Wild cherry can be considered widespread throughout Europe and beyond, extending north into Scandinavia (to 61°N), south into northern Africa and west into Asia and Siberia. However, it is difficult to ascertain the natural range of the species due to widespread and long term cultivation . Since altitude and thus mean annual air temperature affects the potential rate of growth of P. avium, the species range can be found from sea level in northern latitudes, to 1,700 m in southern locations. Pure stands are rarely found, rather as a scattered component of mixed woodland or occurring in clumps and may be present as lone trees within fields, at field edges, utilised within streuobst-like systems (agrosilvopasture) or within planted high intensity orchards.
P. avium is intolerant of frequent drought stress (Hemery et al. 2010; Savill 1991). On the contrary soils must be moist but not waterlogged or stagnant (Evans 1984; Pryor 1988; Savill 1991; Joyce et al. 1998; Hemery et al. 2010; Ducci et al. 2013). Changing climatic regimes may alter site conditions shifting once ideal sites to marginal ones.
To date many models have been published within the scientific literature regarding cherries produced within cherry orchards, these include models that describe fruit characteristics such as fruit size, shape, fruit quality, hardness and sweetness both at harvest (Beyer et al., 2002; Muskovics et al., 2006; Shahbazi and Rahmati, 2013) and post-harvest regarding storage-ability (Bernalte et al., 2003). Models are available that provide yield predictions based on climatic and other external variables such as prediction of flowering time as a factor of the North Atlantic Oscillation (Gormsen et al., 2005), the relationship between frost events and bud damage (Miranda et al., 2005) and those that highlight extrogenous factors such as the importance of pollination by bees (Holzschuh et al., 2012). There is a distinct absence of cherry yield models within the current published literature for the fruiting capacity of P. avium in forest stands
The commercial production of fruit (cherries) occurs exclusively within orchard systems, there is no value to the timber. Tree form is concentrated on providing a suitable, economical platform for the greatest production of cherries. Production shifts from vigorous large trees to highly productive, simplified, uniform trees in high efficiency orchards. Cultivars are utilised in combination with grafted and often dwarfing rootstocks, as this has been proven to be an effective method of controlling tree vigour and other tree attributes.

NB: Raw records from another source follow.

Definition is_dependency (p : Adapter.param) : bool :=
  match Adapter.p_what p with Adapter.Dependency _ _ _ _ _ _ => true | _ => false end.

Definition name_of (p : Adapter.param) : text := Adapter.key_text (Adapter.p_key p).

(** A leaked variadic input of a dependency. *)
Definition leaked (p : Adapter.param) : bool :=
  ends_with "__kwargs" (name_of p) || ends_with "__args" (name_of p).

Definition no_http_mws (a : app) : bool :=
  bool_decide (Middleware.http_middlewares (ap_mw a) = []).

(** ** [_adapter_route_info] *)

(** The tail: how the adapter's handler is wrapped. *)
Definition wrap_adapted (a : app) (mix : bool) (is_coroutine : bool) (ps : list Adapter.param)
    (h : handler) : served :=
  let classic h' := (Flat ps, chain (inner_mws mix a) (catching a h'), false) in
  if is_coroutine then
    let inline := catching_async a h in
    if e_inline en && no_http_mws a && negb (existsb is_dependency ps) && suspends h && settable inline
    then (Flat ps, inline, true)
    else classic (SyncCaller h)
  else classic h.

Definition sig_names (e : endpoint) : option (list text) :=
  (fun l => (filter (fun p : text * bool => p.2 = false) l).*1) <$> ep_sig e.

Definition same_names (l l' : list text) : bool :=
  forallb (fun n => bool_decide (n ∈ l')) l && forallb (fun n => bool_decide (n ∈ l)) l'.

(** The route object the adapter reads. *)
Definition adapter_source (rd : rdict) (r : route) (e : endpoint) : real :=
  if _route_obj_reusable rd r true then Live r else Rebuilt (rebuild_args (is_gen e) rd r e).

Definition _adapter_route_info (a : app) (mix : bool) (rd : rdict) : option served :=
  if rd_websocket rd || rd_from_mount rd then None
  else if e_patched en then None
  else if ap_overrides a then None
  else match rd_route_obj rd with
  | None => None
  | Some r =>
      match ro_endpoint r with
      | None => None
      | Some e =>
          if bool_decide (custom_status (rd_status rd) <> None) && negb (no_http_mws a) then None
          else if ep_clone_type e then None
          else
            let source := adapter_source rd r e in
            match dependants source with
            | Raise _ => None
            | Ok d =>
                match Adapter.extract_params_from_route true address hash d with
                | None => None
                | Some ps =>
                    let h := if is_gen e then Stream e (rd_response_model rd) (rd_response_class rd)
                             else Built source (rd_path rd) in
                    if existsb leaked ps then None
                    else match sig_names e with
                    | None => None
                    | Some names =>
                        if negb (same_names (name_of <$> Adapter.handler_entries ps) names) then None
                        else if bool_decide (inner_mws mix a <> []) && existsb is_dependency ps then None
                        else Some (wrap_adapted a mix (negb (is_gen e) && ep_async e) ps h)
                    end
                end
            end
      end
  end.
Definition asgi_scope (u : url_parts) (raw : list (bytes * bytes)) : scope :=
  let host := default (lit "testserver") (u_hostname u) in
  let port := match u_port u with
              | Some 0 | None => if bool_decide (u_scheme u = lit "https") then 443 else 80
              | Some p => p
              end in
  let lowered := (fun kv => (lower kv.1, kv.2)) <$> raw in
  {| sc_path := match u_path u with [] => lit "/" | p => p end;
     sc_query := u_query u; sc_server := (host, port);
     sc_scheme := match u_scheme u with [] => lit "http" | x => x end;
     sc_headers := if existsb (fun kv => bool_decide (kv.1 = lit "host")) lowered then lowered
                   else lowered ++ [(lit "host", if bool_decide (port = 80 \/ port = 443) then host
                                                 else host ++ lit ":" ++ dec port)];
     sc_client := (lit "testclient", 50000) |}.

(** [_scope_overriding_app]: the client of the scopes of the shim's transport. *)
Definition override_client (ty : text) (client : text * Z) : text * Z :=
  if bool_decide (ty ∈ [lit "http"; lit "websocket"]) then (lit "testclient", 50000) else client.

(** ** Closing the client *)

(** The four steps of [close], each of which may raise. *)
Record shim := { closed : bool; loop_closed : bool; stopped : bool; log : list nat }.

Definition attempt_step (fails : bool) (n : nat) (s : shim) : shim :=
  if fails then s else {| closed := closed s; loop_closed := loop_closed s; stopped := stopped s; log := log s ++ [n] |}.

Veneer production represents the main use of wild cherry timber. Production goals for such a product often stipulate branch free log lengths of 8m or more, with a mean mid underbark diameters greater than 40cm and with a Knotty core of less than 10cm in diameter. Such a butt log length can be achieved within 20 years after which the silvicultural operations focus on diameter growth. Timber volume of between 6 and 10 m3 ha-1yr-1 are attainable on most sites. Prunus avium accounts for 0.7% of annual removals within the EU, with the proportion of high value timber increasing with increasing demand.
P. avium is a tree species that do not self-prune well, shaded branches quickly die and can result in the formation of dead knots. Therefore, in order to obtain high quality butt logs, artificial pruning is necessar, Progressive thinning should be carried out, as P. avium responds strongly to timely release. Maintenance of canopy closure between 100% (full closure) and 70% provides the best conditions for maximal diameter growth.
Morhart, C., Sheppard, J., Schuler, J., Spiecker, H., Above-ground woody biomass allocation and within tree carbon and nutrient distribution of wild cherry (Prunus avium L.) – a case study., Forest Ecosystems 3(4), 2016, p.1-15.
Morhart, C., Douglas, G., Dupraz, C., Graves, A., Nahm, M., Paris, P., Sauter, U., Sheppard, J., Spiecker, H., Alley coppice—a new system with ancient roots, Annals of forest Science 71(5), 2014, p.527-542.